## WHAT TO PRODUCE
Provide again, from the entries below, every line from the one containing "(** ** Numbers" through the one containing "(f : spec_float).", exactly as written, and no other line.

Extracted records
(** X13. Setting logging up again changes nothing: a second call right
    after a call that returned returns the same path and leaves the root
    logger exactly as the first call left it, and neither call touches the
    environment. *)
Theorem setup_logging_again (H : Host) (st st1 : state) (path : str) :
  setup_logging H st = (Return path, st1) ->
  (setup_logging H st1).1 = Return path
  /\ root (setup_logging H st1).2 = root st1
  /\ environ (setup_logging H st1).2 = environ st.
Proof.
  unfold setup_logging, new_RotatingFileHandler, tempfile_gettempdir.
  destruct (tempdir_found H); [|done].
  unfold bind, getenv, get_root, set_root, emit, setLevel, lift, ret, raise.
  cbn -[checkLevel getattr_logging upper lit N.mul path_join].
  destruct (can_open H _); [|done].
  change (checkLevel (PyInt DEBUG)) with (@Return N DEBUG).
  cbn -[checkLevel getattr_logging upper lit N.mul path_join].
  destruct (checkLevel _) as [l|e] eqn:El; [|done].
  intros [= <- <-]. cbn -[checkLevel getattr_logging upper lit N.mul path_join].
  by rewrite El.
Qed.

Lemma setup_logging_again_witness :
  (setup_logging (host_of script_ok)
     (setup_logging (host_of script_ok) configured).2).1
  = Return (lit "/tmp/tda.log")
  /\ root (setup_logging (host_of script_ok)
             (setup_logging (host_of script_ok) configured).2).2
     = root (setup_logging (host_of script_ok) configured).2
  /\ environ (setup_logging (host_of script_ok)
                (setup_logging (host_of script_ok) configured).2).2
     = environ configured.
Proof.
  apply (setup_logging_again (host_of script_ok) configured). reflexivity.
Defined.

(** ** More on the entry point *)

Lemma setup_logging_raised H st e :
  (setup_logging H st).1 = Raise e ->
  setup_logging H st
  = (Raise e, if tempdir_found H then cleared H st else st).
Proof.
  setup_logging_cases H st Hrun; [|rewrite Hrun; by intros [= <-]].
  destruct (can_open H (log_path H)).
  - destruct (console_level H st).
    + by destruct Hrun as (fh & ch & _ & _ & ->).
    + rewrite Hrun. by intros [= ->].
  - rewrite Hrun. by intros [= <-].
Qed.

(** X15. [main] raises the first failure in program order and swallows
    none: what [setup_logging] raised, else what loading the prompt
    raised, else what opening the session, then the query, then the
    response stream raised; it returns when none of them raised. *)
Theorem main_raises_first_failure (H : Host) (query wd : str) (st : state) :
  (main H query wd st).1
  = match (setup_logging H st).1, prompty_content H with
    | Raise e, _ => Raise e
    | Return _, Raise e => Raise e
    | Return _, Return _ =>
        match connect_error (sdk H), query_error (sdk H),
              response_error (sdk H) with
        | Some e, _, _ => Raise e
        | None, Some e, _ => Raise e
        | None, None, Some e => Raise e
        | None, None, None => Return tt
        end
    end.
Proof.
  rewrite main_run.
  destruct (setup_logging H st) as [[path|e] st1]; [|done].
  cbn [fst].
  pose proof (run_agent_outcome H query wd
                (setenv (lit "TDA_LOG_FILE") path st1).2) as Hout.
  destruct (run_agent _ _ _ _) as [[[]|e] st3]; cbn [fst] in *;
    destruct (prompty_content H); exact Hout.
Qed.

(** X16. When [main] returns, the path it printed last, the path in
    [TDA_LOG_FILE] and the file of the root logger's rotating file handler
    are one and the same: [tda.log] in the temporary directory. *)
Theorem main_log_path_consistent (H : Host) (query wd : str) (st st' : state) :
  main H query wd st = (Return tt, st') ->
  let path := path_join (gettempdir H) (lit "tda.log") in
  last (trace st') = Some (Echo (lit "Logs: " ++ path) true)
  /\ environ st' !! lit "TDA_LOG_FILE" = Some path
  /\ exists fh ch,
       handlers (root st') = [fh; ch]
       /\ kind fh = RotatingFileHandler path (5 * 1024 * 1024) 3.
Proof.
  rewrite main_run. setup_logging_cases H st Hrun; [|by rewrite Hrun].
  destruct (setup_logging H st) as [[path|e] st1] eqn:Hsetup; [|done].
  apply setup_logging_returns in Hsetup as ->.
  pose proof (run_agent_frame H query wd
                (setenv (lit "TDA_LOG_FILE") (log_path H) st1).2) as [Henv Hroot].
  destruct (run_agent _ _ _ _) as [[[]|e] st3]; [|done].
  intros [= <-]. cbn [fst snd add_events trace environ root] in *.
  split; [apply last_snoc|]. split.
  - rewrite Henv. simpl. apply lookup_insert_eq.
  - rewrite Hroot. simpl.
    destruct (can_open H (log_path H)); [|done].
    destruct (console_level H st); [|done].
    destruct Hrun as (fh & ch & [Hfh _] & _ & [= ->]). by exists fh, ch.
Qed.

==

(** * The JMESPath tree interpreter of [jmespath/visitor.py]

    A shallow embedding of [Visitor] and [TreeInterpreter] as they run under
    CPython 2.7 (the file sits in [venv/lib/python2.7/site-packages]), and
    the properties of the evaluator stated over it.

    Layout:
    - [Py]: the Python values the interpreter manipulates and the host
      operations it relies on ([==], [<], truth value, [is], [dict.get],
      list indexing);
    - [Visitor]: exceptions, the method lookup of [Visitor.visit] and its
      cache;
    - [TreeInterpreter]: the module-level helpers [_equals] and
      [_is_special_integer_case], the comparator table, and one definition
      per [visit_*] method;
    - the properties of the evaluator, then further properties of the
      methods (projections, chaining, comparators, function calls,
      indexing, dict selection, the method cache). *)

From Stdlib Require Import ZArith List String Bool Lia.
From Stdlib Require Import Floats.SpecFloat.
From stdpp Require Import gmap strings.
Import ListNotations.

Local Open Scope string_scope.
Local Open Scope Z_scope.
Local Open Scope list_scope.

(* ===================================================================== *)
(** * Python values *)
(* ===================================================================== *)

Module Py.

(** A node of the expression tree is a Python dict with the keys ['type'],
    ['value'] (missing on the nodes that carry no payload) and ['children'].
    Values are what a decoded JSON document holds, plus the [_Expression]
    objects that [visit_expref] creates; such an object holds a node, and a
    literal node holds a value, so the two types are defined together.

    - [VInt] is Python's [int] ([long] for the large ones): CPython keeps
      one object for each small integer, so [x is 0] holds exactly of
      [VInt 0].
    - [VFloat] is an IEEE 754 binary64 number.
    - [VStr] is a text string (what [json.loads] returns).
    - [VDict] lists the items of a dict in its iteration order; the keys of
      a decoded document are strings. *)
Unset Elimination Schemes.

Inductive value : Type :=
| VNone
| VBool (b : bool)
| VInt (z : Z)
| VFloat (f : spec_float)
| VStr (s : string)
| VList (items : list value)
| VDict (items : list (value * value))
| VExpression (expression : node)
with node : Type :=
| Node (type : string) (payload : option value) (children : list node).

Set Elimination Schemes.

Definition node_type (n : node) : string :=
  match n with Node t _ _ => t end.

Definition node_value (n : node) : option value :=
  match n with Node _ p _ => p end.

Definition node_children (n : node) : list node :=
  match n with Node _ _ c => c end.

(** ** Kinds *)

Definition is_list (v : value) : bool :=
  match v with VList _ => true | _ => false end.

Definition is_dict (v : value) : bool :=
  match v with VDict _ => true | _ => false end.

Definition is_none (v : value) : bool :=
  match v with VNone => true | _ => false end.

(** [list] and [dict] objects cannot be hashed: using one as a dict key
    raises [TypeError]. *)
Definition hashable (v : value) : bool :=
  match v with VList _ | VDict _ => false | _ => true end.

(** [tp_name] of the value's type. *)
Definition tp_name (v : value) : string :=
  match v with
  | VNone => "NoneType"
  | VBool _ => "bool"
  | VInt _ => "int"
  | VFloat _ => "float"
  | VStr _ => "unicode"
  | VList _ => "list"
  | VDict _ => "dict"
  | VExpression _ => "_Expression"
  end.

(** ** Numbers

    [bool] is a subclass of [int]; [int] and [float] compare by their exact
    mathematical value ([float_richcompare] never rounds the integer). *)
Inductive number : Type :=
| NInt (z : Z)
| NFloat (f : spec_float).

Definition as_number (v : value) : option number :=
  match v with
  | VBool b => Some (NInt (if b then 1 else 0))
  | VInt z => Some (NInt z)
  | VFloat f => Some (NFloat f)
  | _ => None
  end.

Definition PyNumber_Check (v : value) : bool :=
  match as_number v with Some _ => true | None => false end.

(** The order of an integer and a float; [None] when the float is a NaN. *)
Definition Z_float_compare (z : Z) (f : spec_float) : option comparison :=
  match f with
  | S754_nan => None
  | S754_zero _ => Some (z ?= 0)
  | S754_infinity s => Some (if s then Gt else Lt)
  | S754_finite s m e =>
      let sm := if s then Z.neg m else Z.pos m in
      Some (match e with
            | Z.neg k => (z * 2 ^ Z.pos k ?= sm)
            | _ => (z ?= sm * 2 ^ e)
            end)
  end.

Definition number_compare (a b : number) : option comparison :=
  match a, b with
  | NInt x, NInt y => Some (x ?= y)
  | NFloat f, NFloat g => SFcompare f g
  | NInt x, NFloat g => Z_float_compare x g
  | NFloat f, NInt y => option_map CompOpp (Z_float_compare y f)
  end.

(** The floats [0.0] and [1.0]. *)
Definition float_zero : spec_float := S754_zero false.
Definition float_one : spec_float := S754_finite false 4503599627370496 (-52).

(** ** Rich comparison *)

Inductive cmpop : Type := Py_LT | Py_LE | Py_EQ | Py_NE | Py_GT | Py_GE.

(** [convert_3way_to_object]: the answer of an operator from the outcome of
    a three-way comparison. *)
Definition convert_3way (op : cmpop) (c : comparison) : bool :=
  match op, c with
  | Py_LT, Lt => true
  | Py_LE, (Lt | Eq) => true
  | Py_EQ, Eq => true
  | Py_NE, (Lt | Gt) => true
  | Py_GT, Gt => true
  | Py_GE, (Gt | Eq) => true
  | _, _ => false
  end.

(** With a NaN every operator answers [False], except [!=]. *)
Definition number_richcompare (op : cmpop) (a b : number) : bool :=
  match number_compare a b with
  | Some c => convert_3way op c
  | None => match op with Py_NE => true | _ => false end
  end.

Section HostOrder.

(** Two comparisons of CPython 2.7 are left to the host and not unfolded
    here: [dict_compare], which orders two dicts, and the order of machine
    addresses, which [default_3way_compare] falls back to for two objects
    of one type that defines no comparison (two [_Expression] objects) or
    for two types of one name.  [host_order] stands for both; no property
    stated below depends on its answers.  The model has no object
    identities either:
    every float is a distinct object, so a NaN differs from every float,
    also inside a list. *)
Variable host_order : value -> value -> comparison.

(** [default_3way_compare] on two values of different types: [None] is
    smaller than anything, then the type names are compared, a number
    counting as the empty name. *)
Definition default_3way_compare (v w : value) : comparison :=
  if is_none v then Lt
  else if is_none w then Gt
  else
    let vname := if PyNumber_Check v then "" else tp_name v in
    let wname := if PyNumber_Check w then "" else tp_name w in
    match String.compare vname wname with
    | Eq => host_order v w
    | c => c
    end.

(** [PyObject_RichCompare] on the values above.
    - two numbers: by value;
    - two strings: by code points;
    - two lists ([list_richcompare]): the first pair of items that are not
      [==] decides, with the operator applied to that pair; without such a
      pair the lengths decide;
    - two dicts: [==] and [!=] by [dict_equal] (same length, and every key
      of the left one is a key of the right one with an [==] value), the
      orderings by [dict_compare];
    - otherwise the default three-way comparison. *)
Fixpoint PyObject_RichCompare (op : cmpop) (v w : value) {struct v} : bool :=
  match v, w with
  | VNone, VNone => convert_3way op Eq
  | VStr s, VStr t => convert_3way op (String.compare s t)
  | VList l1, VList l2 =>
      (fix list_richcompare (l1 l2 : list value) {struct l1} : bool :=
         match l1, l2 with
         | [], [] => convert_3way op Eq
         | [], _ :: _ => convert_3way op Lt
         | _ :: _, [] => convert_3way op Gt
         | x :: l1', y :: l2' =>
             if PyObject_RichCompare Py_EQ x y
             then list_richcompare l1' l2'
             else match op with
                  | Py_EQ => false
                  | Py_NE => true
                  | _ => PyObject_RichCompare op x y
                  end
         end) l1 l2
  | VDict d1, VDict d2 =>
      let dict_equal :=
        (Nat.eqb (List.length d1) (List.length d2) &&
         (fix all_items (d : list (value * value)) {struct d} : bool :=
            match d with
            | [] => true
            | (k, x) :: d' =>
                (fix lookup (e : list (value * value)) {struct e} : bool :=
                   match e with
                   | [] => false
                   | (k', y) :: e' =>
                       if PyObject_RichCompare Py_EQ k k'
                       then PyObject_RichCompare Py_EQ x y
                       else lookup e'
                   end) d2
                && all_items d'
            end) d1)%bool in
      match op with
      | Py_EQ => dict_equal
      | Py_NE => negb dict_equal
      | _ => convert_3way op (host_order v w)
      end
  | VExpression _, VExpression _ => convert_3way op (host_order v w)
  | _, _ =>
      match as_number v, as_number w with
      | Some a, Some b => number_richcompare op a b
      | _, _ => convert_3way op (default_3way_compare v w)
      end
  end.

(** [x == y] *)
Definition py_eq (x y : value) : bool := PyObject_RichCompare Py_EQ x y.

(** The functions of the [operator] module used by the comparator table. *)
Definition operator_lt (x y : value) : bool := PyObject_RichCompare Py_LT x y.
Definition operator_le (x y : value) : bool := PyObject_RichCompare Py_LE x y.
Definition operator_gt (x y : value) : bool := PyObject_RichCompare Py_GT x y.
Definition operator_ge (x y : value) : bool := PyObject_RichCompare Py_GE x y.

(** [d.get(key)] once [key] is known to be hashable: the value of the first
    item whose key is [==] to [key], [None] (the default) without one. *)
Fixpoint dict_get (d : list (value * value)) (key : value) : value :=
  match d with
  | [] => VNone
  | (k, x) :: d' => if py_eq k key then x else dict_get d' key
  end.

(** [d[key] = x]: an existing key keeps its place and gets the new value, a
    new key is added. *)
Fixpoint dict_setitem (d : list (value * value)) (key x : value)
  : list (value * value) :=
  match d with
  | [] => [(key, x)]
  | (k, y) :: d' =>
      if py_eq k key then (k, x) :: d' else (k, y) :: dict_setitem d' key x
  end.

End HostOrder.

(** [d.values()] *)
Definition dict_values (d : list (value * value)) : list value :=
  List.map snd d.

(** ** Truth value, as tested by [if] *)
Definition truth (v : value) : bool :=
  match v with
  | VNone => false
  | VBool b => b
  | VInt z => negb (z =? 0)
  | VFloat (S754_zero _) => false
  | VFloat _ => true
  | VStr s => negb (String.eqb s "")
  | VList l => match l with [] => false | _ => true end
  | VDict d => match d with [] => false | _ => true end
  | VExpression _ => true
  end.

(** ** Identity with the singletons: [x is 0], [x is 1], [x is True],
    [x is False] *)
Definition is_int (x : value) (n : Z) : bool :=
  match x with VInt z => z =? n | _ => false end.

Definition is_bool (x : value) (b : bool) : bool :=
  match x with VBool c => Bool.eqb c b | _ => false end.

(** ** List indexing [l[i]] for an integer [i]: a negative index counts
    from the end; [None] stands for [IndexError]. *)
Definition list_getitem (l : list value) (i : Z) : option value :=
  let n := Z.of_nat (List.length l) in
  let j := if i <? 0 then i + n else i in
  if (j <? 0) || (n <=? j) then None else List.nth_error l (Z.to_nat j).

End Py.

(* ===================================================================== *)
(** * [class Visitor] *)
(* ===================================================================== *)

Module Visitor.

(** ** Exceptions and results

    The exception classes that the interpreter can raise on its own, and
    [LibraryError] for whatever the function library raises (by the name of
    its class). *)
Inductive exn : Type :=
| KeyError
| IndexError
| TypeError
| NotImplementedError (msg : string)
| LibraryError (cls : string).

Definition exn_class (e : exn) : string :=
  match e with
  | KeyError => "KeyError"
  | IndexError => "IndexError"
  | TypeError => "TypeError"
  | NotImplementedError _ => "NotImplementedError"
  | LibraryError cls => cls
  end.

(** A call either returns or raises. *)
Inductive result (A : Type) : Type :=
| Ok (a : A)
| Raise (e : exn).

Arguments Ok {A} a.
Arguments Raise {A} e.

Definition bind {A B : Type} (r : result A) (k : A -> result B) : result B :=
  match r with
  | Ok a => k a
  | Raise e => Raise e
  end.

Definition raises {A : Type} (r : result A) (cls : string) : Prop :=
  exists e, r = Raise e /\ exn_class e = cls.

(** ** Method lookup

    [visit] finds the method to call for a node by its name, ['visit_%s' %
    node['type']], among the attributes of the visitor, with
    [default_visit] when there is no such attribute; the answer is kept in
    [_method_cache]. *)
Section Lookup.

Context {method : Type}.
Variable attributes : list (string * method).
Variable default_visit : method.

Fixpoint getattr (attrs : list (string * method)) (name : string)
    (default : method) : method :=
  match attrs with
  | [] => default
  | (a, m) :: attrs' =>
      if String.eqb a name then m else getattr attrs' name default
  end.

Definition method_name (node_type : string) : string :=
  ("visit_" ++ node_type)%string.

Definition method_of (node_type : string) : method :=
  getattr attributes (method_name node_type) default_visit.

...

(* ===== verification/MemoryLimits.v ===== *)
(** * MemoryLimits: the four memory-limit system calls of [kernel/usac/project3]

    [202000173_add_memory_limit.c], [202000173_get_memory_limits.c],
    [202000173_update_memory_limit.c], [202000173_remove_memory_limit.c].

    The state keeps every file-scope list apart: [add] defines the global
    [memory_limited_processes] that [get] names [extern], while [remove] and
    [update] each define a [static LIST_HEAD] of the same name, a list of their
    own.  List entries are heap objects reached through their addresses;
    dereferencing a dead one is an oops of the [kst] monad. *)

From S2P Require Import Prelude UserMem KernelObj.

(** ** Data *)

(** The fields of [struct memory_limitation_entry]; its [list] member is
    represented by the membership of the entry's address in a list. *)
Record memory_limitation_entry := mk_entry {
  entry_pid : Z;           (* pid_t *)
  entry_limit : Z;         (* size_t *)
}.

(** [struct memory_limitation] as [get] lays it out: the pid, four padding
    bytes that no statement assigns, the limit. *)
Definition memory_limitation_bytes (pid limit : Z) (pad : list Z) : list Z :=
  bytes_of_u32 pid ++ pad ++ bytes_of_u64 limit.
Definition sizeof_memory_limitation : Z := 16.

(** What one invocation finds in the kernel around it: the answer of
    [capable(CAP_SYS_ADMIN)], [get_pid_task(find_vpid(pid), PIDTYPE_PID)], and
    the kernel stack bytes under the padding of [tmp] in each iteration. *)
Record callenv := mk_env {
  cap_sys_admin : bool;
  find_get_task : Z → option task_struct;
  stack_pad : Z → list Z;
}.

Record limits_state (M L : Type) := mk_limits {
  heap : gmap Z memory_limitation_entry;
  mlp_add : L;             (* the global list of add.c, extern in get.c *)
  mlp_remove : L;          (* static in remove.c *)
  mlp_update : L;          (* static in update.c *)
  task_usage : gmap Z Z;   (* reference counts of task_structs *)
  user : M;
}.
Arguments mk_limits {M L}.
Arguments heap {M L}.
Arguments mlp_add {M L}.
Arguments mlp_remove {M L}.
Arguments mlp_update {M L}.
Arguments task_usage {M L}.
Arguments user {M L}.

## YOUR SOLUTION
(** ** Numbers

    [bool] is a subclass of [int]; [int] and [float] compare by their exact
    mathematical value ([float_richcompare] never rounds the integer). *)
Inductive number : Type :=
| NInt (z : Z)
| NFloat (f : spec_float).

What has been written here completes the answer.